Me diagnosticaron TDAH con 24 años (a día de hoy tengo 35), esto es curioso porque normalmente este trastorno se suele diagnosticar en la infancia. Siempre he tenido problemas de impulsividad y esto afectaba a mi gestión de la ira (y en ese momento, por cosas de la vida, tenía mucha acumulada). Necesitaba ayuda, la pedí y tras muchas valoraciones psicológicas y psiquiátricas (bastante rollo) me dijeron que lo que tenía era un trastorno por déficit de atención e hiperactividad. Evidentemente yo no tenía ni idea de lo que me hablaban.

Mi primera reacción fue: «¡¿pero cómo voy a ser yo hiperactiva si soy una vaga redomada?!» con la consecuente carcajada de mi psiquiatra, claro.

Entonces me explicó que no todos los pacientes con TDAH tienen los mismos síntomas y que además la hiperactividad no solo es una cuestión física y que también puede darse a nivel de cerebro y pensamientos. En ese momento comprendí eso que mi madre lleva diciéndome desde bien pequeña: «respira, no hables tan rápido, que te trabas y no te entiendo». Lo que pasa es que mi cabeza iba (y va) mucho más rápido que mi boca, vale. Porque es verdad, cuando era niña no paraba ni de hablar, ni de hacer todo lo que no tenía que hacer (¡jeje!).

Lo de la falta de atención lo pillé a la primera. Tantas horas sentada delante de los apuntes sin grandes resultados ahora cobra sentido. La concentración nunca ha sido mi fuerte, el vuelo de una mosca siempre me ha resultado más atractivo que cualquier otra cosa.

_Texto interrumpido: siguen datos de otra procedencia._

(** A repeated quota command answers its first receipt, in every later state of the tables, and
    writes nothing: the answers are equal as dictionaries.  Another operator does not see the
    command, and another request under its identifier is a conflict. *)
Theorem quota_replay scope command_id expected reason at_ values target db result db1 db2 :
  well_kept (t_rest db) → valid (ceilings baseline) → (∀ w, values = Some w → valid w) →
  receipt_of scope command_id None (t_rest db) = Ok None →
  apply baseline scope command_id expected reason at_ values target db = (Ok result, db1) →
  rtc quota_step db1 db2 →
  (∃ again, apply baseline scope command_id expected reason at_ values target db2 = (Ok again, db2)
     ∧ json_eqb result again = true) ∧
  (∀ user, user ≠ operator_user_id scope →
     receipt_of (mk_DraftScope (organization_id scope) user) command_id None (t_rest db2)
     = Err NotFound) ∧
  (∀ expected' reason' at' values' target',
     accepted_form command_id expected' reason' at' values' target' →
     ∀ request', request_of expected' reason' values' target' = Ok request' →
     request_of expected reason values target ≠ Ok request' →
     apply baseline scope command_id expected' reason' at' values' target' db2
     = (Err (DraftConflict "Quota command identity already used"), db2)).
Proof.
  intros Hq Hc Hval Hnone Ha Hlater.
  apply new_command_effect in Ha as (v & q' & request & Hform & Hreq & -> & Hap); [|done..].
  pose proof (applied_kept _ _ _ _ _ _ _ _ _ _ _ _ Hq Hap) as Hq'.
  apply quota_steps_effect in Hlater as [_ [_ Hcmd _]]; [|done..]. cbn [t_rest set_rest] in Hcmd.
  destruct Hap as (_ & _ & _ & _ & _ & _ & raw & d & receipt & _ & -> & Htext & Henc & _ & _
                   & _ & _ & Hcs).
  set (row := mk_CommandRow (operator_user_id scope) request receipt (digest receipt)) in *.
  assert (Hrow : q_commands (t_rest db2) !! (organization_id scope, uuid_text command_id) = Some row).
  { eapply lookup_weaken, Hcmd. rewrite Hcs. apply lookup_insert_eq. }
  pose proof (receipt_of_row scope command_id) as Hof.
  split_and!.
  - exists (written sorted_finite (JObj d)). split.
    + rewrite (apply_recorded _ _ _ _ _ _ _ request _ (Ok (Some (written sorted_finite (JObj d)))));
        [done..| |done].
      rewrite (Hof (Some request) _ _ _ Hrow Htext Henc) by done. unfold row. cbn [qc_operator_user_id qc_request_json].
      by rewrite !bool_decide_eq_true_2 by done.
    + by apply json_eqb_written.
  - intros user Huser.
    rewrite (receipt_of_row (mk_DraftScope (organization_id scope) user) _ None _ row d) by done.
    cbn [qc_operator_user_id row operator_user_id].
    by rewrite bool_decide_eq_false_2 by congruence.
  - intros expected' reason' at' values' target' Hform' request' Hreq' Hne.
    rewrite (apply_recorded _ _ _ _ _ _ _ request' _
               (Err (DraftConflict "Quota command identity already used"))); [done..| |done].
    rewrite (Hof (Some request') _ _ _ Hrow Htext Henc) by done.
    unfold row. cbn [qc_operator_user_id qc_request_json].
    rewrite (bool_decide_eq_false_2 (request = request')) by congruence.
    by rewrite bool_decide_eq_true_2 by done.
Qed.
(** The third crash blocks the session: [job["attempt"] >= 3]. *)
Definition exhaust (settings : UowSettings) (job_id : string) (job : JobRow) (session : Session)
    : tx DB ClaimStage :=
  session ← lift (running session);
  session ← lift (block session "attempts_exhausted");
  sql_save settings session ;;
  update_job (set_job_status "dead") job_id ;;
  update_run_row (set_run_status "blocked" None) (j_run_id job) ;;
  update_lease (fence_off (u_now settings)) (s_id session) ;;
  (if uses_qs_snapshot session then release session (u_at settings) else mret tt) ;;
  mret Exhausted.

(** The lease is expired and the capacity acquired: the claim takes the next fence. *)
Definition take_lease (settings : UowSettings) (ttl_seconds : Z) (job_id : string) (job : JobRow)
    (session : Session) (lease : LeaseRow) : tx DB ClaimStage :=
  let fence := l_fence lease + 1 in
  let until := expiry ttl_seconds (u_now settings) in
  session ← lift (running session);
  sql_save settings session ;;
  update_lease (λ _, mk_LeaseRow fence until) (s_id session) ;;
  update_job (lease_job fence until) job_id ;;
  update_run_row (set_run_status "running" (Some (s_version session))) (j_run_id job) ;;
  mret (Claimed (mk_Claim job_id (j_run_id job) session fence (j_answer job) (j_skipped job)
                   (j_question_id job))).
Lemma history3 : history opened at3.
Proof.
  destruct steps12 as [H1 H2].
  exact (rtc_l _ opened at1 at3 (life_operation opened prepared1 tt at1 H1)
    (rtc_l _ at1 at2 at3 (life_operation at1 sent1 tt at2 H2)
      (rtc_once at2 at3 (life_generation at2 "run" 0 7 "worker" (generated0 "g1" "gi1" slot1 10) "c1"
         assertions0 (Some sent_generation) (mk_CheckpointState "run" 3 None) at3
         completed_generation)))).
Qed.
Lemma history6 : history at3 at6.
Proof.
  destruct steps45 as [H1 H2].
  exact (rtc_l _ at3 at4 at6 (life_operation at3 prepared2 tt at4 H1)
    (rtc_l _ at4 at5 at6 (life_operation at4 sent2 tt at5 H2)
      (rtc_once at5 at6 (life_judgement at5 "run" 0 7 "worker" (judged0 "s1" "si1" "c1" 40)
         (Some sent_judgement) (mk_CheckpointState "run" 5 None) at6 completed_judgement)))).
Qed.
Lemma histories : history opened at6.
Proof. etrans; [apply history3|apply history6]. Qed.

Lemma evidence_in_sequence_witness :
  (slot_attempts at6 "run" slot1 = [(1, true)] ∧ candidate_attempts at6 "run" "c1" = [(1, true)]) ∧
  in_sequence (slot_attempts at6 "run" slot1) ∧ in_sequence (candidate_attempts at6 "run" "c1").
Proof.
  split; [split; vm_compute; reflexivity|].
  destruct (evidence_in_sequence opened at6 "run" eq_refl eq_refl histories) as [Hs Hc].
  split; [apply Hs|apply Hc].
Defined.

Lemma evidence_was_reserved_witness :
  length (semantics_of at6 "run") = 1%nat ∧
  ∀ r, r ∈ semantics_of at6 "run" → reserved_judgement at6 "run" r.
Proof.
  split; [vm_compute; reflexivity|]. intros r Hr.
  exact (proj1 (proj2 (evidence_was_reserved opened at6 "run" eq_refl eq_refl histories) r Hr)).
Defined.

Lemma evidence_append_only_witness : retains at3 at6.
Proof. exact (evidence_append_only at3 at6 history6). Defined.

Lemma evidence_within_policy_witness :
  len (slot_attempts at6 "run" slot1) <= 2 ∧ len (candidate_attempts at6 "run" "c1") <= 2.
Proof.
  destruct (evidence_within_policy opened at6 "run" policy0 eq_refl eq_refl eq_refl histories) as [Hs Hc].
  { split; [vm_compute; reflexivity|]. exists policy_ref. apply policy0_projected. }
  split; [apply (Hs slot1)|apply (Hc "c1")].
Defined.

(** ** The last judgement of a run *)

(** The executions of the [n]-th slot. *)
Definition named0 (prefix : string) (n : nat) : string := prefix ++ pretty n.
Definition generation_at (n : nat) (slot : slot_id) : GenerationCompletion :=
  generated0 (named0 "g" n) (named0 "gi" n) slot 10.
Definition judgement_at (n : nat) : SemanticCompletion :=
  judged0 (named0 "s" n) (named0 "si" n) (named0 "c" n) 40.
Definition proposed_at (n : nat) (slot : slot_id) : json :=
  candidate_dict (generation_at n slot) (named0 "c" n) assertions0.
Definition generation_row_at (judged : bool) (n : nat) (slot : slot_id) : GenerationRow :=
  generation_row (generation_at n slot)
    (Some (named0 "c" n,
           if judged then value_of JNull (judged_candidate (proposed_at n slot) (judgement_at n) result0)
           else proposed_at n slot)).
Definition dispatches_at (n : nat) (slot : slot_id) : list DispatchRow :=
  [dispatch_row (checkpoint0 "generation" (named0 "g" n) (named0 "gi" n) slot "" 10);
   dispatch_row (checkpoint0 "semantic" (named0 "s" n) (named0 "si" n) slot (named0 "c" n) 40)].
Definition keyed_by {V} (key : V → string) (rows : list V) : gmap (string * string) V :=
  list_to_map ((λ r, (("run", key r), r)) <$> rows).
Definition invocation_of (d : DispatchRow) : string :=
  value_of "" (text_field (dp_checkpoint_json d) "invocation_id").

Definition last_claim : SlotClaim :=
  mk_SlotClaim "run" 9 (checkpoint0 "semantic" "s34" "si34" ("case-7", 5) "c34" 40).
Definition collected : tables :=
  mk_EvaluationTables {["run" := (9, JNull)]} (run_of progress0)
    (keyed_by invocation_of (concat (imap dispatches_at frozen_slots)))
    {[("run", "case-7", 5) := (9, checkpoint_dict (sc_checkpoint last_claim))]}
    (mk_CompletionTables
       (keyed_by gr_execution_id (imap (λ n, generation_row_at (bool_decide (n ≠ 34%nat)) n) frozen_slots))
       (keyed_by sr_execution_id
          ((λ n, semantic_row (judgement_at n) (Some (result_dict result0))) <$> seq 0 34)) ()).
Notation last_judgement :=
  (complete_semantic "run" 0 7 "worker" (judgement_at 34) (Some last_claim)).
Definition reviewed : tables := (last_judgement collected).2.

(** One evaluation of the last completion. *)
Lemma reviewed_run :
  ((last_judgement collected).1,
   (λ r, json_item (er_progress_json r) "status") <$> e_runs (last_judgement collected).2 !! "run")
  = (Ok (mk_CheckpointState "run" 10 None), Some (Ok (JStr "awaiting_review"))).
Proof. vm_compute. reflexivity. Qed.

Lemma review_needs_every_candidate_witness :
  ∃ run, e_runs reviewed !! "run" = Some run ∧ reviewable reviewed "run" (er_progress_json run).
Proof.
  pose proof reviewed_run as Hx. apply pair_equal_spec in Hx as [Hstate Hst].
  apply ran in Hstate. apply fmap_Some in Hst as (run & Hrun & Hst). exists run. split; [exact Hrun|].
  exact (proj1 (review_needs_every_candidate "run" 0 7 "worker" (judgement_at 34) (Some last_claim)
                  collected reviewed (mk_CheckpointState "run" 10 None) run Hstate Hrun (eq_sym Hst))).
Defined.

(** ** The records of one slot *)

Lemma generation_record_round_trip_witness :
  decode_completion (generation_row (generated0 "g1" "gi1" slot1 10) None)
  = Ok (generated0 "g1" "gi1" slot1 10).
Proof.
  apply (generation_record_round_trip (generated0 "g1" "gi1" slot1 10) None).
  - vm_compute. reflexivity.
  - split_and!; vm_compute; reflexivity.
Defined.

Definition one_slot : json := JList [JObj [("case_id", JStr "case-1"); ("ordinal", JInt 1)]].
Definition projected : list SlotProgress :=
  value_of [] (project_slots one_slot (generations_of at6 "run") (dispatches_of at6 "run")
                 (semantics_of at6 "run") (JList []) (JList []) policy0).
Lemma projection_accounts_witness :
  slot_key <$> projected = [slot1] ∧
  ∀ s, s ∈ projected →
    length (sp_generation s) = length (entries (dispatches_of at6 "run") "generation" (slot_key s) "").
Proof.
  assert (Hp : project_slots one_slot (generations_of at6 "run") (dispatches_of at6 "run")
                 (semantics_of at6 "run") (JList []) (JList []) policy0 = Ok projected)
    by (vm_compute; reflexivity).
  assert (Hk : slot_key <$> projected = [slot1]) by (vm_compute; reflexivity).
  split; [exact Hk|]. intros s Hs.
  assert (Hnd : NoDup (slot_key <$> projected)) by (rewrite Hk; apply NoDup_singleton).
  exact (proj1 (proj2 (proj2 (projection_accounts _ _ _ _ _ _ _ _ Hp Hnd) s Hs)) "").
Defined.

Lemma prepared_claims_next_witness :
  cp_execution_ordinal (sc_checkpoint generation_claim)
  = len (target_entries at1 "run" "generation" (sc_checkpoint generation_claim)) + 1.
Proof.
  assert (Hs : rtc CandidatePlan.run_step opened at1).
  { apply rtc_once. split; [exact (step_exec candidate_plan opened prepared1 tt at1 (proj1 steps12))|].
    assert (Hr : e_runs at1 = e_runs opened) by (vm_compute; reflexivity).
    intros run_id r Hrun. exists r. by rewrite Hr. }
  assert (Hk : e_claims at1 !! identity generation_claim
               = Some (2, checkpoint_dict (sc_checkpoint generation_claim))) by (vm_compute; reflexivity).
  assert (Hd : decode (checkpoint_dict (sc_checkpoint generation_claim))
               = Ok (Some (sc_checkpoint generation_claim))) by (vm_compute; reflexivity).
  exact (proj1 (prepared_claims_next opened at1 generation_claim 2 _ _ eq_refl Hs Hk Hd eq_refl)).
Defined.

(** The flattened decision of the judge is bound to its only obligation. *)
Lemma accepted_judgement_projects_witness :
  obligation_key <$> sr_decisions result0 = [("limitations_cover", "default", 1)] ∧
  check_result (value_of JNull (judged_candidate (proposed_at 0 slot1) (judgement_at 0) result0))
    (result_dict result0) (judgement_at 0) = Ok tt.
Proof.
  split; [vm_compute; reflexivity|].
  assert (Hp : parse_semantic_output (sc_normalized_output (judgement_at 0)) release1 (receipt0 "si") "si"
                 assertions0 (mk_SemanticAssets (er_semantic_prompt release1)
                                (er_semantic_output_schema release1) "{}") = Ok result0)
    by (vm_compute; reflexivity).
  assert (Hi : Forall (λ kv, is_int kv.2 = true) (sr_scores result0)) by (repeat constructor).
  assert (Hc : judged_candidate (proposed_at 0 slot1) (judgement_at 0) result0
               = Ok (value_of JNull (judged_candidate (proposed_at 0 slot1) (judgement_at 0) result0)))
    by (vm_compute; reflexivity).
  exact (proj1 (proj2 (proj2 (accepted_judgement_projects _ _ _ _ _ _ _ _ _ Hp Hi Hc)))).
Defined.

(** ** An interrupted call *)

Definition interrupted : ExecutionCheckpoint := checkpoint0 "generation" "g1" "gi1" slot1 "" 10.
Lemma interruption_recordable_witness :
  is_ok (interrupted_completion interrupted (at_ 400) "") = true.
Proof.
  refine (proj1 (interruption_recordable interrupted (at_ 400) "" _ _ _ _ _));
    first [discriminate | vm_compute; reflexivity].
Defined.

Definition interrupted_tables : tables :=
  mk_EvaluationTables {["run" := (3, checkpoint_dict interrupted)]}
    {["run" := run_row "serial_v1" progress0]} {[("run", "gi1") := dispatch_row interrupted]} ∅
    (mk_CompletionTables ∅ ∅ ()).
Notation recovery0 := (recover_expired "run" 3 7 "gi1" (at_ 310) (at_ 400) "operator").
Definition recovered : tables := (recovery0 interrupted_tables).2.
Lemma recovery_never_resends_witness :
  recovery0 interrupted_tables = (Ok (mk_CheckpointState "run" 4 None), recovered) ∧
  e_dispatches recovered = e_dispatches interrupted_tables.
Proof.
  assert (Hx : (recovery0 interrupted_tables).1 = Ok (mk_CheckpointState "run" 4 None))
    by (vm_compute; reflexivity).
  apply ran in Hx. split; [exact Hx|].
  destruct (recovery_never_resends "run" 3 7 "gi1" (at_ 310) (at_ 400) "operator" interrupted_tables
              recovered (mk_CheckpointState "run" 4 None) Hx)
    as (value & cp & run & rest & progress & progress' & _ & _ & _ & _ & _ & _ & _ & _ & _ & _ & Hdb).
  rewrite Hdb. reflexivity.
Defined.
(** * fairing.kubernetes.manager: the watch-driven operations of [KubeManager]

    A shallow embedding of [src/fairing/kubernetes/manager.py].  The two
    watch loops ([get_service_external_endpoint] and [log]) and the two
    custom-resource creation calls are translated statement by statement.

    Python effects are made explicit: a computation returns the trace of
    the calls it made on the outside world ([print], [logger.*], the
    Kubernetes client) together with either a value or the exception it
    raised.  What the cluster answers (the events a watch delivers, what
    [read_namespaced_pod_log] returns, the chunks of a log body) is an
    argument of the model. *)

From Stdlib Require Import List String Ascii Bool Arith ZArith NArith Lia.
From Stdlib Require Import Strings.Byte.
From Stdlib Require Import DecimalString.
Import ListNotations.
Open Scope string_scope.
Open Scope list_scope.

Infix "+++" := String.append (at level 60, right associativity).

(** ** Exceptions *)

(** The exception classes that the code names or can meet.  Each carries
    the text that [str(e)] gives.  [UnicodeDecodeError] is a subclass of
    [ValueError]; no other class here derives from [ValueError] or from
    [ApiException]. *)
Inductive exn : Type :=
| ValueError (msg : string)
| ApiException (msg : string)          (* kubernetes.client.rest.ApiException *)
| RuntimeError (msg : string)
| AttributeError (msg : string)
| TypeError (msg : string)
| IndexError (msg : string)
| UnicodeDecodeError (msg : string)    (* a ValueError *)
| KeyboardInterrupt
| OtherError (cls msg : string).       (* a class outside both hierarchies,
                                          e.g. urllib3's ProtocolError *)

Definition str_exn (e : exn) : string :=
  match e with
  | ValueError m | ApiException m | RuntimeError m | AttributeError m
  | TypeError m | IndexError m | UnicodeDecodeError m => m
  | KeyboardInterrupt => ""
  | OtherError _ m => m
  end.

Inductive result (A : Type) : Type :=
| Ret (a : A)
| Raise (e : exn).
Arguments Ret {A} a.
Arguments Raise {A} e.

(** ** Kubernetes objects, with the fields the code reads *)

Definition bytes := list byte.

(** [V1LoadBalancerIngress]: both fields are optional in the client. *)
Record V1LoadBalancerIngress := {
  ip : option string;
  hostname : option string }.

Record V1LoadBalancerStatus := { ingress : option (list V1LoadBalancerIngress) }.
Record V1ServiceStatus := { load_balancer : V1LoadBalancerStatus }.
Record V1Service := { svc_status : V1ServiceStatus }.

Record V1ContainerStateTerminated := {
  reason : option string;
  message : option string }.

Record V1ContainerStateWaiting := {
  waiting_reason : option string;
  waiting_message : option string }.

(** [V1ContainerState] has three optional members; the cluster sets at most
    one of them. *)
Record V1ContainerState := {
  running : option unit;
  terminated : option V1ContainerStateTerminated;
  waiting : option V1ContainerStateWaiting }.

Record V1ContainerStatus := {
  ready : bool;
  state : V1ContainerState }.

Inductive pod_phase := Pending | Running | Succeeded | Failed | Unknown.

Definition phase_str (p : pod_phase) : string :=
  match p with
  | Pending => "Pending" | Running => "Running" | Succeeded => "Succeeded"
  | Failed => "Failed" | Unknown => "Unknown"
  end.

Definition phase_eqb (p q : pod_phase) : bool :=
  match p, q with
  | Pending, Pending | Running, Running | Succeeded, Succeeded
  | Failed, Failed | Unknown, Unknown => true
  | _, _ => false
  end.

(** [container_statuses] is [None] until the pod has been scheduled. *)
Record V1PodStatus := {
  phase : pod_phase;
  container_statuses : option (list V1ContainerStatus) }.

Record V1ObjectMeta := { name : string }.

Record V1Pod := {
  metadata : V1ObjectMeta;
  status : V1PodStatus }.

(** ** Watch events *)

Inductive event_type := ADDED | MODIFIED | DELETED.

Definition type_str (t : event_type) : string :=
  match t with ADDED => "ADDED" | MODIFIED => "MODIFIED" | DELETED => "DELETED" end.

Definition type_eqb (a b : event_type) : bool :=
  match a, b with
  | ADDED, ADDED | MODIFIED, MODIFIED | DELETED, DELETED => true
  | _, _ => false
  end.

(** [event['type']] and [event['object']]. *)
Record event (A : Type) := {
  ev_type : event_type;
  ev_object : A }.
Arguments ev_type {A} e.
Arguments ev_object {A} e.

(** How a generator stops: it is exhausted, or the pull raises. *)
Inductive stream_end :=
| Exhausted
| Fails (e : exn).

(** What a generator delivers over one run: finitely many items, then its
    end.  A watch that stays silent for ever has no counterpart here. *)
Record stream (A : Type) := {
  delivered : list A;
  ending : stream_end }.
Arguments delivered {A} s.
Arguments ending {A} s.

(** The object [read_namespaced_pod_log(..., _preload_content=False)]
    returns: the chunks [stream(amt)] will yield. *)
Record HTTPResponse := { body : stream bytes }.

(** ** Effects *)

Inductive level := DEBUG | INFO | WARNING | ERROR.

(** Values handed to [logger.*] for lazy [%s] formatting. *)
Inductive pyval :=
| VStr (s : string)
| VOptStr (s : option string)     (* a string or [None] *)
| VBool (b : bool)
| VService (s : V1Service).

Inductive list_fn := list_namespaced_service | list_namespaced_pod.

Inductive effect :=
| Print (line : string)
| Logger (l : level) (fmt : string) (args : list pyval)
| WatchStream (f : list_fn) (namespace label_selector : string)
| ReadPodLog (pod_name namespace : string) (follow : bool) (container : string)
| StreamBody (resp : HTTPResponse) (amt : Z)
| ReleaseConn (resp : HTTPResponse).

(** ** The monad: a trace of effects and a value or an exception *)

Definition M (A : Type) : Type := (list effect * result A)%type.

Definition ret {A} (a : A) : M A := ([], Ret a).
Definition raise {A} (e : exn) : M A := ([], Raise e).
Definition emit (f : effect) : M unit := ([f], Ret tt).
Definition lift {A} (r : result A) : M A := ([], r).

No es que sea tonta ni nada parecido, es que mis neurotransmisores funcionan de manera un poquito diferente que los de las personas sin TDAH. Saberlo me alivió hasta límites insospechados y me hizo reconciliarme conmigo misma. Tenía cientos de preguntas que mi psiquiatra pacientemente intentó solventar. Pero sobre todo se centró en hacerme ver que no había absolutamente nada malo en mí y que con algo de ayuda conseguiría tener una vida plena y feliz.

Estuve medicada durante una temporada y creo que eso, aunque suene un poco tremendista, me salvó la vida. La medicación me ayudó a terminar una carrera universitaria que llevaba años arrastrando sin sentido. De repente sacaba notazas y hasta hubo profesores que quisieron tutorizarme un posible doctorado (que nunca hice). Todo esto me motivó a hacer cambios personales tremendos y muy positivos. Conseguí poner en orden mis prioridades y empecé a aprender a gestionar mis emociones de la manera más óptima posible (y digo empecé porque años después sigo aprendiendo cada día). Me ayudó a ser consciente de las pequeñas limitaciones que suponía vivir con TDAH en una sociedad absolutamente rígida con cualquier cosa que se salga un poco de la norma.

Hoy en día vivo haciendo frente a las frustraciones propias de nuestra generación. Los niveles de concentración van a ratos, pero me gusta mucho mi trabajo. Creo que he conseguido un equilibrio bastante majo, pero intento ser honesta y creo que si necesitara ayuda en algún momento no tendría ningún problema en pedirla otra vez. Mi entorno más inmediato también ha tenido que aprender a convivir con el TDAH y con mis particularidades… esto no es ningún drama, todos tenemos nuestras cositas, pero se agradece mucho porque a ratos debe ser bastante desesperante lidiar conmigo.

¿Que por qué escribo esto? Pues porque me parece muy importante visibilizar estas pequeñas historias para quitarle el estigma a trastornos que tenemos un porcentaje considerable de la población. Vivir con TDAH no es fácil porque la gente espera cosas de ti a las que no puedes llegar de manera «normal», pero para nada es un trastorno incapacitante ni nada parecido. Simplemente funcionamos de manera un poquito diferente y el día que seamos más flexibles y asumamos que todo el mundo tiene capacidades distintas conseguiremos una sociedad un poquito más justa.